━━━━━ Task input ━━━━━

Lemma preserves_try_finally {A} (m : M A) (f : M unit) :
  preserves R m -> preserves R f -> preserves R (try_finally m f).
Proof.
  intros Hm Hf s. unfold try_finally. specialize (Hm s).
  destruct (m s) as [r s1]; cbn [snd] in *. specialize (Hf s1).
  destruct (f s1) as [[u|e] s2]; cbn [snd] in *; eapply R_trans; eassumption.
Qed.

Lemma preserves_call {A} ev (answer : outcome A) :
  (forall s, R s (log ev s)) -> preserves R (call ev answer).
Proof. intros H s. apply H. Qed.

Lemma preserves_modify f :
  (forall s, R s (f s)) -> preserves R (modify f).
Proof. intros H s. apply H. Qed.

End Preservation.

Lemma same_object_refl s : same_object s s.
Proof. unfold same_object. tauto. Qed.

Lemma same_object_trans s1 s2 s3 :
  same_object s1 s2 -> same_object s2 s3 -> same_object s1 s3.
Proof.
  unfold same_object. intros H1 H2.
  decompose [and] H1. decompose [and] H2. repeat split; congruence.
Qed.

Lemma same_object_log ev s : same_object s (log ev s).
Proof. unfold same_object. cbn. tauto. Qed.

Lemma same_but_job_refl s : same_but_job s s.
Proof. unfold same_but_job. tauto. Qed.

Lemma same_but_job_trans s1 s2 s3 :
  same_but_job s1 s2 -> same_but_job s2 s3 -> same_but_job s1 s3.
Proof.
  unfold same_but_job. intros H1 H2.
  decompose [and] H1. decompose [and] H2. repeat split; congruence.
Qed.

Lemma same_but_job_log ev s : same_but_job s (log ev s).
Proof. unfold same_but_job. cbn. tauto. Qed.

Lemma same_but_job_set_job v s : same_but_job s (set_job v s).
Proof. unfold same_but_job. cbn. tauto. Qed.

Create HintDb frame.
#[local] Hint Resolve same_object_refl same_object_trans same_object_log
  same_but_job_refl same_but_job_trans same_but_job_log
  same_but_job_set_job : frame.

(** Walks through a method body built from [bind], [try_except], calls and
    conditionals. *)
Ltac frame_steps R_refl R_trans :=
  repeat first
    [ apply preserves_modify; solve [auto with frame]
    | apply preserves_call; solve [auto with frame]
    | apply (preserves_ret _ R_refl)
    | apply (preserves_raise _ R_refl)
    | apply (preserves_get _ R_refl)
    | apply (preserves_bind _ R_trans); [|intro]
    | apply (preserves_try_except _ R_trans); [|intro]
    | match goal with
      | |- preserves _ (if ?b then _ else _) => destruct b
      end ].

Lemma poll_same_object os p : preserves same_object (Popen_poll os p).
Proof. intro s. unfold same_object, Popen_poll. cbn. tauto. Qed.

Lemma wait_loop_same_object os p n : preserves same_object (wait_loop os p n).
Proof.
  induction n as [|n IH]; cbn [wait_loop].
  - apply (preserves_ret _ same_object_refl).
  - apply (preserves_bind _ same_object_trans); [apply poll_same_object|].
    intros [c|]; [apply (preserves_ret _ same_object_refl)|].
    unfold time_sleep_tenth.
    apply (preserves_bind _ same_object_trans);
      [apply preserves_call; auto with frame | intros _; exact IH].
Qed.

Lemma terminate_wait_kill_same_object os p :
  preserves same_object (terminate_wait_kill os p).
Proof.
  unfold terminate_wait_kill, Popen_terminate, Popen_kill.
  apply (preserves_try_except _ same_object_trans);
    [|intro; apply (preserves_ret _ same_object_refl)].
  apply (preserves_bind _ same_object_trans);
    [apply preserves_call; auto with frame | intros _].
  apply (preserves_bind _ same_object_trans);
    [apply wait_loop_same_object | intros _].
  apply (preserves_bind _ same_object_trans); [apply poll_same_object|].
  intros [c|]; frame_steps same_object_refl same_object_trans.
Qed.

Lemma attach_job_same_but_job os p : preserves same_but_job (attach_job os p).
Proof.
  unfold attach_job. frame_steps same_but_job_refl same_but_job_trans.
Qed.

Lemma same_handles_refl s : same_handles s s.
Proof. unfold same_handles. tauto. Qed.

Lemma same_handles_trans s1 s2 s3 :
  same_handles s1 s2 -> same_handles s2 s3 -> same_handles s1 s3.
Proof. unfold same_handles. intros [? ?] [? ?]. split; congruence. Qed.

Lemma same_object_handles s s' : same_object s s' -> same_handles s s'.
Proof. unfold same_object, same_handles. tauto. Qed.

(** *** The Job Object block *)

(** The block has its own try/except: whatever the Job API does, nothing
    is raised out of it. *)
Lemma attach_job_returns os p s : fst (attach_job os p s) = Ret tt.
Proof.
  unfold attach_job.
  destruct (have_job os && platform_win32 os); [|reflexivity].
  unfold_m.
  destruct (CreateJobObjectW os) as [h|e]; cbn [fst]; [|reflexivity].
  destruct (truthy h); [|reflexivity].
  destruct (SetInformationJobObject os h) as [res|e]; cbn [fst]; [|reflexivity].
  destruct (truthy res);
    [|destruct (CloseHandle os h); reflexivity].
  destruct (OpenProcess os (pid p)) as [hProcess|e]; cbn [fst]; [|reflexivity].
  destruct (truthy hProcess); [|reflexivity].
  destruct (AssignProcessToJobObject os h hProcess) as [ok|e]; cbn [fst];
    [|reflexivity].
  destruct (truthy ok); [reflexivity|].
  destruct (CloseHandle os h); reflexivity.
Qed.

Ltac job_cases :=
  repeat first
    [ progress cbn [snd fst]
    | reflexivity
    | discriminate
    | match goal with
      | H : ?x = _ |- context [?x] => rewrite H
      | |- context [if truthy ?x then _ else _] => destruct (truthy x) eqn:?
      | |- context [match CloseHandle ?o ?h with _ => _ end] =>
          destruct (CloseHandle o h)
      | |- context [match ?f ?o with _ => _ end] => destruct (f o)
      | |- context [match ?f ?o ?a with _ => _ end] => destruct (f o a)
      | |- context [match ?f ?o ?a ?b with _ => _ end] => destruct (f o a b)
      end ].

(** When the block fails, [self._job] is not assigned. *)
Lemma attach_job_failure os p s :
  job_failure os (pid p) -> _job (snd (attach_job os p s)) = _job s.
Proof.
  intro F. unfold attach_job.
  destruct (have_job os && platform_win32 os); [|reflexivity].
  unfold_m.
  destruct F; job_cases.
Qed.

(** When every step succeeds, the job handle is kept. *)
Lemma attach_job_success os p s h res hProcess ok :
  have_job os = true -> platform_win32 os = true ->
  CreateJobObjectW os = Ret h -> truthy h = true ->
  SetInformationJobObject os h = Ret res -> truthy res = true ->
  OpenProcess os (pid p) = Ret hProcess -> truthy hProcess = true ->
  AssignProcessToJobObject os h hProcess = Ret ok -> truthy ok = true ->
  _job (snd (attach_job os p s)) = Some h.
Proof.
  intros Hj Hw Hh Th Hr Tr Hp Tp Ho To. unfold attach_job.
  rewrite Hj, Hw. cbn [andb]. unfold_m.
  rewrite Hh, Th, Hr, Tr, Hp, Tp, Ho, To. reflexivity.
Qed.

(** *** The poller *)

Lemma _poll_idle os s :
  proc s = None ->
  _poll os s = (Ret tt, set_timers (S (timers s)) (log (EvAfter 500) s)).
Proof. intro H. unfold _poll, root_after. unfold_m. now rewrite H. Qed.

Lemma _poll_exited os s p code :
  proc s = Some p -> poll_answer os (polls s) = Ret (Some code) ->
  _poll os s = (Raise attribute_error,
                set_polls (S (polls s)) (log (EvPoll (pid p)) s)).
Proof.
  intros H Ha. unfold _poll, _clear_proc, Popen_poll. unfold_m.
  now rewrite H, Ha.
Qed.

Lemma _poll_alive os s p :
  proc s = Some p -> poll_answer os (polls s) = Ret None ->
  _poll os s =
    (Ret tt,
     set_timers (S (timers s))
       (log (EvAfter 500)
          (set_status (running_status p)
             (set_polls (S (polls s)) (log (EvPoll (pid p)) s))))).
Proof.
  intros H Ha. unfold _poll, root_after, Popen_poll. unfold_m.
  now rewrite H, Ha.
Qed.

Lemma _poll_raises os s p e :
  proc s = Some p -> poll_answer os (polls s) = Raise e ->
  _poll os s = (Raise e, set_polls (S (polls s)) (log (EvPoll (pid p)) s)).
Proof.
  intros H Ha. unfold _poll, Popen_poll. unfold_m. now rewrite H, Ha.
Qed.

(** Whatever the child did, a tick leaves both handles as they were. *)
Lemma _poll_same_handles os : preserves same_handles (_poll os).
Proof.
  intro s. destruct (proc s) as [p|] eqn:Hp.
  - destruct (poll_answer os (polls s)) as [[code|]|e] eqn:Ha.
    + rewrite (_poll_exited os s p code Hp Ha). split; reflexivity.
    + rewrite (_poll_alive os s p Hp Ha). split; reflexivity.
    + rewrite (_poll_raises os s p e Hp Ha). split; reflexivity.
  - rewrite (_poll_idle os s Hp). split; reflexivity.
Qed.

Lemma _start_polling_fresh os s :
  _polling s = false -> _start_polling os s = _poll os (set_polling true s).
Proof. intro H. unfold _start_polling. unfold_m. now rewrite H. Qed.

━━━━━

▸ Problem to solve: From the material above, gather all lines that include the string "block" and copy them.

▸ Response area:
(** *** The Job Object block *)
(** The block has its own try/except: whatever the Job API does, nothing
(** When the block fails, [self._job] is not assigned. *)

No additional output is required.